Should she ultimately decide to come a bit sooner than that (because it seems that no matter what my body may be trying to do, she is still in control here)? Only time will tell, I guess.

But now that I am here, at this point in which I can finally breathe and relax (as much as that is really possible) and stop concerning myself with some of the what ifs, I've started to let a lot of doubt and regret sneak in past the overwhelming anxiety.

For as well-documented as Amelia's pregnancy was, in the form of little notes and pictures on a near-weekly basis, and topped off with a published account of her birth story in the anthology, It's Really 10 Months Special Delivery: A Collection of Stories from Girth to Birth, this pregnancy has been quite the opposite.

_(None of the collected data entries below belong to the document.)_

Lemma in_time_order_snoc h m :
  in_time_order h → Forall (λ m', ms m' ≤ ms m) h → in_time_order (h ++ [m]).
Proof.
  unfold in_time_order. rewrite fmap_app. induction h as [|x h IH]; intros Hs Hle; cbn in *.
  - repeat constructor.
  - apply StronglySorted_inv in Hs as [Hs Hx]. apply Forall_cons in Hle as [Hxm Hle].
    constructor; [by apply IH|]. apply Forall_app. split; [done|]. by constructor.
Qed.

(** The source of the packet. *)
Lemma source_rel_observe cfg T r o m :
  source_rel cfg T r o → T ≤ ms m → Zlength (history r) + 1 < 2 ^ 32 →
  let s := default PerIpState_default o in
  (observe_ip cfg m s).2 = (ref_observe cfg m r).2 ∧
  source_rel cfg (ms m) (ref_observe cfg m r).1 (Some (observe_ip cfg m s).1).
Proof.
  intros [H1 H2 H3 H4 H5 H6] HT Hlen s.
  assert (Hall : Forall (λ m', ms m' ≤ ms m) (history r))
    by (eapply Forall_impl; [exact H4|]; cbn; lia).
  pose proof (in_time_order_snoc _ _ H2 Hall) as Hsorted.
  destruct (observe_ip_ref cfg T m r s H1 HT Hsorted Hlen) as [A B]. split; [done|].
  destruct (ref_observe_alert_le cfg m r (seen_until T o)) as [C D]; [lia|done..|].
  split; cbn [default seen_until]; rewrite ?observe_ip_last_seen, ?ref_observe_history; try done.
  apply Forall_app. split; [done|]. by constructor.
Qed.

(** A source whose idle record a sweep drops. *)
Lemma source_rel_forget cfg T T' r s :
  port_scan_window_ms cfg ≤ idle_ttl_ms cfg → syn_flood_window_ms cfg ≤ idle_ttl_ms cfg →
  alert_debounce_ms cfg ≤ idle_ttl_ms cfg →
  source_rel cfg T r (Some s) → T ≤ T' → last_seen_ms s < T' - idle_ttl_ms cfg →
  source_rel cfg T' r None.
Proof.
  intros Hw1 Hw2 Hd [H1 H2 H3 H4 H5 H6] HT Hidle. cbn [seen_until] in *.
  split; cbn [default seen_until]; try done.
  - apply (ip_rel_forget cfg (last_seen_ms s)); try done; lia.
  - eapply Forall_impl; [exact H4|]. cbn. lia.
  - intros t E. specialize (H5 t E). lia.
  - intros t E. specialize (H6 t E). lia.
Qed.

I've been quiet this time, not just on the blog but in general, for reasons that are difficult to explain. I've been reluctant to take pictures, let alone post them, and have kept any public commentary on the experience to a minimum. In the beginning, this was all rather reactionary and driven by fear. It was hard to know if I could count on the pregnancy continuing. Even after more extensive testing than I have ever pursued before only promised good things, it was hard to have faith.

But over time I did pass some critical point, where I ceased to wonder if the next day might reveal impending miscarriage. And at that point I was silenced by other emotions, like guilt. Prior to actually experiencing loss, I had only ever imagined how horrible it might be. Prior to going through a procedure- twice- that was emotionally grueling and terrifying in the potential (though unlikely) impact it might have on my future fertility, I never really thought twice about struggling to be pregnant. Prior to waiting six short but long months to finally conceive again after the last loss, I never had thought particularly hard about how I might feel if I never got a chance to experience pregnancy again.

After all of that, after the months I spent having to avert my eyes from pregnancy announcements and pictures, after suffering pain where there should only have been joy, I began to feel a bit insecure about my own seeming good fortune. I still wonder whose heart I am breaking, somewhere out there, as I go about trying to heal my own.

As I near the end of this experience, however, it occurs to me to think about myself and my own child, too. How will I explain to her the dearth of pictures? The seeming lack of motivation to capture the experience in the careful and dedicated way I did her older sister's, and even her brother's before her? It won't be enough to try to explain my sadness or my inner conflict. It won't make up for all that I did not do.

And so now, however wrong or right it may be, I am trying to find the courage to embrace the joy and leave behind the all the various negatives that have been blocking it out. I want to feel pride again in the accomplishment of a successful and healthy pregnancy. And most of all, I want this little one to be able to look back and find plentiful evidence that she, too, was loved, wanted, and anticipated, despite the circumstances surrounding her over-troubled mother at the time.


Little Squish, though I may not have nearly 40 little letters to show you some years down the line, please know that you were and are loved, and we can't wait to meet you to tell you so someday very soon.